SVATS segmentectomy appeared to be significantly more expensive than UVATS segmentectomy which may be attributed to the increased cost of the specially designed instruments for SVATS compared with the usual uniportal intercostal instruments. Furthermore, the axis for SVATS segmentectomy necessitated use of the more expensive articulating staplers or reloads more frequently than in the intercostal approach. Moreover, in UVATS, in order to lever up the segmental blood vessels before passage of the stapler, a silk suture was passed around the blood vessel and then the suture was pulled up towards the laterally placed intercostal incision. However, in SVATS, the axis is different and pulling of the levering silk suture around the segmental blood vessel is directed mostly downwards and not laterally with minimal or no levering effect. Therefore, we used the curved tip vascular reloads more frequently as a levering tool to overcome that issue. Curved tip vascular reloads are more expensive than the ordinary vascular reloads. From the aforementioned postulations, we can see that most of the cost is due to operative supplies. However, we should not neglect the other side of the equation which is represented by better postoperative pain and better quality of life with supposed better productivity reflecting on the performance of the patients, family members and the society. Therefore, further in‐depth studies on the overall cost effectiveness of SVATS segmentectomy should be conducted in the future.
In our opinion, some preoperative selection criteria of patients in the subxiphoid group and nonrandomization may have introduced some sort of selection bias.
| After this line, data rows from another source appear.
Lemma access_spec exact cmax (p : P) L k c :
  policy_agrees exact cmax p L → 0 ≤ c ≤ cmax → (exact → ∀ e, (k, e) ∈ L → cost e = c) → room cmax (S (length L)) →
  ∃ p', on_access k c p = Some p' ∧ policy_agrees exact cmax p' L.
Proof.
  intros [Hw Hm] Hc Hex Hr. destruct (access_law p k c Hw) as (p'&E&Hw'&Ht); [by eapply agrees_fits|].
  exists p'. split; [done|]. split; [done|]. destruct Ht as [->|[Hk ->]]; [done|]. destruct Hm as (H1&H2&H3). split; [|split].
  - intros j. rewrite <- H1. destruct (decide (j = k)) as [->|]; [|by rewrite lookup_insert_ne by done]. rewrite lookup_insert_eq. split; [done|by eexists].
  - by apply map_Forall_insert_2.
  - intros He. rewrite <- (H3 He). apply insert_id. apply H1 in Hk as ([k' e]&->&Hin)%list_elem_of_fmap. simpl in *.
    rewrite <- (Hex He e Hin). destruct (tracked p !! k') as [c'|] eqn:Ec.
    + f_equal. rewrite (H3 He) in Ec. apply elem_of_list_to_map_2 in Ec. apply list_elem_of_fmap in Ec as ([k2 e2]&[= -> ->]&Hin2). simpl.
      rewrite (Hex He e Hin). by apply (Hex He).
    + exfalso. assert (is_Some (tracked p !! k')) as [? ?]; [|congruence]. apply H1. apply list_elem_of_fmap. by exists (k', e).
Qed.

Lemma access_all_spec exact cmax rds (p : P) L :
  policy_agrees exact cmax p L →
  Forall (λ kc, 0 ≤ kc.2 ≤ cmax ∧ (exact → ∀ e, (kc.1, e) ∈ L → cost e = kc.2)) rds → room cmax (S (length L)) →
  ∃ p', access_all rds p = Some p' ∧ policy_agrees exact cmax p' L.
Proof.
  revert p. induction rds as [|[k c] rds IH]; intros p Hp Hall Hr; simpl; [eauto|]. apply Forall_cons in Hall as [[Hc Hex] Hall]. simpl in Hc, Hex.
  destruct (access_spec exact cmax p L k c Hp Hc Hex Hr) as (p1&->&Hp1). simpl. by apply IH.
Qed.

(** What the application of reads leaves alone. *)
Record quiet sm sm' : Prop := {
  q_table : table sm' = table sm;
  q_cost : sm_cost sm' = sm_cost sm;
  q_budget : budget sm' = budget sm;
  q_ctx : ctx sm' = ctx sm;
  q_victims : victims sm' = victims sm;
  q_local : local sm' = local sm;
  q_wheel : wheel sm' = wheel sm;
  q_told : notified sm' = notified sm;
  q_kind : is_Some (sm_builtin sm') ↔ is_Some (sm_builtin sm);
}.

Lemma quiet_refl sm : quiet sm sm.
Proof. by split. Qed.

Lemma body_quiet cmax sm sm' L X : quiet sm sm' → body cmax sm L X → body cmax sm' L X.
Proof. intros [] []. split; rewrite ?q_table0, ?q_cost0, ?q_ctx0, ?q_wheel0; done. Qed.

(** Reads change neither which keys or nodes the policy follows nor, if it is exact,
    their costs; the log is empty after. *)
Lemma apply_reads_spec exact cmax sm L :
  policy_ok exact cmax sm L → room cmax (S (length L)) →
  ∃ sm', apply_reads sm = Some sm' ∧ policy_ok exact cmax sm' L ∧ quiet sm sm' ∧
    (sm_builtin sm = None → ReadLog.logged (sm_reads sm') []).
Proof.
  unfold policy_ok, apply_reads. intros Hp Hr. destruct (sm_builtin sm) as [b|] eqn:Eb.
  - destruct Hp as (Hw&Hnd&Hn&Hl). destruct (sp_apply_reads_law b (ring sm) Hw) as (r&b'&->&Hw'&Hn'&_). cbn [mbind option_bind].
    eexists. split; [done|]. split; [cbn; split_and!; try done; by rewrite Hn'|]. split; [|done]. split; done.
  - destruct Hp as [Hp (rds&Hlg&Hall)]. destruct (ReadLog.logged_drain _ _ Hlg) as (lg&->&Hlg'). cbn [mbind option_bind].
    destruct (access_all_spec exact cmax rds (policy sm) L Hp Hall Hr) as (p'&->&Hp'). cbn [mbind option_bind].
    eexists. split; [done|]. cbn [sm_builtin with_policy with_reads policy sm_reads]. rewrite Eb. split; [split; [done|]|].
    + exists []. split; [done|constructor].
    + by split.
Qed.
End Reads.

Section Insert.
Context {K V P Index : Type} {A HT : Type → Type}.
Context `{Countable K} `{!CachePolicy K P} `{!PolicyLaws K P} `{EqDecision Index} `{!Arena Index A} `{!ArenaLaws Index A}.
Context `{!HashTable HT} `{!HashTableLaws HT} `{!StoreHash K}.
Notation entry := (CacheEntry V Index).
Notation item := (K * entry)%type.
Notation shard_map := (ShardMap K V P Index A HT).
Implicit Types (sm : shard_map) (L : list item) (X : list entry) (k : K) (e : entry) (exact : Prop) (cmax : Z).

(** What a call leaves alone outside its entries and its policy. *)
Record effects sm sm' (ev : list item) : Prop := {
  ef_budget : budget sm' = budget sm;
  ef_ctx : ctx sm' = ctx sm;
  ef_victims : victims sm' = victims sm;
  ef_local : local sm' = local sm;
  ef_len : Timer.wheel_len (wheel sm') = Timer.wheel_len (wheel sm);
  ef_told : notified sm' = notified sm ++ (if notify (ctx sm) then (λ ke, (ke.1, value ke.2)) <$> ev else []);
  ef_kind : is_Some (sm_builtin sm') ↔ is_Some (sm_builtin sm);
}.

Lemma effects_evicts sm sm' ev : evicts sm sm' ev → effects sm sm' ev.
Proof. intros [Hp Hr Hb Hri Hbu Hc Hv Hl Hw Ht]. split; try done. by rewrite Hb. Qed.

Lemma effects_quiet sm sm' : quiet sm sm' → effects sm sm' [].
Proof. intros [Ht Hc Hb Hx Hv Hl Hw Hn Hk]. split; try done; [by rewrite Hw|]. rewrite Hn. destruct (notify _); by rewrite app_nil_r. Qed.

Lemma effects_trans sm1 sm2 sm3 ev1 ev2 : effects sm1 sm2 ev1 → effects sm2 sm3 ev2 → effects sm1 sm3 (ev1 ++ ev2).
Proof.
  intros [] []. split; try congruence; [|by etrans]. rewrite ef_told1, ef_told0, ef_ctx0, fmap_app, <- app_assoc. by destruct (notify (ctx sm1)).
Qed.

Lemma effects_policy sm p : effects sm (with_policy p sm) [].
Proof. split; try done. cbn. destruct (notify _); by rewrite app_nil_r. Qed.

(** The entry goes in, the one its key had is in flight, and the cost follows. *)
Lemma put_body cmax sm L k e :
  body cmax sm L [e] → key_hash e = hash_key k → item_ok cmax (k, e) → room cmax (S (S (length L))) →
  ∃ old rest sm1, put k e (hash_key k) sm = (old, sm1) ∧ old = (list_to_map L : gmap K entry) !! k ∧
    L ≡ₚ ((λ o, (k, o)) <$> option_list old) ++ rest ∧ k ∉ rest.*1 ∧
    body cmax (replace_cost old (cost e) sm1) ((k, e) :: rest) (option_list old) ∧
    evicts sm (replace_cost old (cost e) sm1) [].
Proof.
  intros Hb He Hit Hr. destruct (put_spec sm L k e (b_table _ _ _ _ Hb) He) as (old&t&->&Hold&rest&Ht&HL).
  exists old, rest, (with_table t sm). split; [done|]. split; [done|]. split; [done|].
  split; [by apply th_nodup, NoDup_cons in Ht as [? _]|].
  pose proof (body_cost_bound _ _ _ _ Hb) as [_ Hcb]. destruct Hb as [_ Hits Hr0 Hc0 Hcost Hw Hg].
  pose proof Hit as [Hc _]. simpl in Hc. rewrite (kcosts_perm _ _ HL) in *. rewrite HL in Hits. apply Forall_app in Hits as [Hito Hitr].
  pose proof (kcosts_bound _ _ Hitr) as Hkb.
  assert (Esum : costs (kcosts (((λ o, (k, o)) <$> option_list old) ++ rest)) = match old with Some o => cost o | None => 0 end + costs (kcosts rest))
    by (by destruct old). rewrite Esum in Hcost, Hcb.
  assert (Ecost : sm_cost (replace_cost old (cost e) (with_table t sm)) = cost e + costs (kcosts rest)).
  { unfold replace_cost. destruct old as [o|]; cbn [sm_cost with_cost with_table]; rewrite Hcost; simpl in Hito |- *.
    - apply Forall_cons in Hito as [[Ho _] _]. simpl in Ho. rewrite u64_sub_small, u64_add_small; lia.
    - rewrite u64_add_small; lia. }
  split.
  - split.
    + by destruct old.
    + by constructor.
    + cbn [length]. unfold room in *. apply Permutation_length in HL. rewrite length_app, length_fmap in HL. cbn in HL |- *. nia.
    + done.
    + by rewrite Ecost.
    + assert (Hwp : wheel_owns (grace_ns (ctx sm)) (wheel sm) (((k, e) :: rest).*2 ++ option_list old) []).
      { eapply wheel_owns_perm; [|done|exact Hw]. rewrite HL, fmap_app, fmap_cons. destruct old as [o|]; cbn [option_list fmap list_fmap app].
        - change ((o :: rest.*2) ++ [e] ≡ₚ (e :: rest.*2) ++ [o]). rewrite <- !Permutation_cons_append. apply Permutation_swap.
        - by rewrite app_nil_r, <- Permutation_cons_append. }
      by destruct old.
    + by destruct old.
  - destruct old; split; try done; cbn; destruct (notify _); by rewrite app_nil_r.
Qed.

(** The eviction down to the budget: nothing if the cost is within it. *)
Lemma evict_policy_spec exact cmax sm L X ef :
  body cmax sm L X → policy_agrees exact cmax (policy sm) L → is_u64 ef.1 → 0 ≤ budget sm →
  ∃ f sm' ev L',
    (if budget sm <? sm_cost sm then
       '(vs, _, p) ← evict (sm_cost sm -w budget sm) (policy sm); take_keys vs ef (with_policy p sm)
     else Some (ef, sm)) = Some ((ef.1 +w Z.of_nat (length ev), f), sm') ∧
    L ≡ₚ ev ++ L' ∧ body cmax sm' L' X ∧ policy_agrees exact cmax (policy sm') L' ∧ effects sm sm' ev ∧
    sm_reads sm' = sm_reads sm ∧ (exact → EvictsEnough K P → sm_cost sm' ≤ budget sm).
Proof.
  intros Hb Hp Hef Hbud. pose proof (body_cost_bound _ _ _ _ Hb) as [Hcb _]. destruct (Z.ltb_spec (budget sm) (sm_cost sm)) as [Hlt|Hle].
  - rewrite u64_sub_small by lia. destruct Hp as [Hpw Hm]. destruct (evict_law (policy sm) (sm_cost sm - budget sm) Hpw) as (vs&f0&p&E&Hpw'&Hev); [lia|].
    rewrite E. cbn [mbind option_bind]. pose proof Hev as (Hnd&Hin&Htr&Hf0).
    destruct (take_keys_spec cmax vs ef (with_policy p sm) L X (body_with_policy _ _ _ _ _ Hb) Hnd) as (f&sm'&ev&L'&Et&Hvs&HL&Hb'&Hev').
    { intros v Hv. apply Hm. by apply Hin. } { done. }
    exists f, sm', ev, L'. rewrite Et, <- Hvs, length_fmap. split; [done|]. split; [done|]. split; [done|].
    assert (Hm' : map_agrees exact cmax (tracked p) L').
    { rewrite Htr, <- Hvs. eapply map_agrees_without; [apply (th_nodup _ _ (b_table _ _ _ _ Hb))|done|done]. }
    split; [rewrite (ev_policy _ _ _ Hev'); by split|]. split; [by apply (effects_trans _ (with_policy p sm) _ [] ev); [apply effects_policy|apply effects_evicts]|].
    split; [by rewrite (ev_reads _ _ _ Hev')|]. intros Hex Hen. assert (Hn : 0 ≤ sm_cost sm - budget sm) by lia.
    pose proof (evicts_enough _ _ _ _ _ Hpw Hn E) as Henough.
    destruct Hm as (_&_&Hm). destruct Hm' as (_&_&Hm'). rewrite (Hm Hex) in Hf0. rewrite (Hm' Hex) in Hf0, Henough.
    pose proof (th_nodup _ _ (b_table _ _ _ _ Hb)) as Hnd1. pose proof (th_nodup _ _ (b_table _ _ _ _ Hb')) as Hnd2.
    rewrite !msum_list in Hf0 by (by rewrite kcosts_keys). rewrite (b_cost _ _ _ _ Hb) in Henough.
    rewrite (b_cost _ _ _ _ Hb'). destruct Henough as [?|E0%list_to_map_empty_inv]; [lia|]. rewrite E0, costs_nil. lia.
  - exists ef.2, sm, [], L. split; [|split; [done|split; [done|split; [done|split; [by apply effects_quiet, quiet_refl|split; [done|lia]]]]]].
    destruct ef as [a b]. simpl in *. do 3 f_equal. unfold u64_add. rewrite Z.add_0_r, Z.mod_small; [done|u64_lia].
Qed.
Also, the follow‐up period of 13–56 months was insufficient to assess long‐term survival and oncological efficacy.
To conclude, in spite of its technical difficulty, SVATS segmentectomy for stage IA lung cancer is a safe and feasible approach that is worth proceeding with as it is associated with better postoperative pain and better quality of life in the first postoperative year. SVATS segmentectomy is expensive but associated with a better quality of life. Therefore, further detailed studies should be conducted to evaluate its real cost‐effectiveness. Further randomized studies with longer follow‐up periods with particular attention to patient survival are recommended.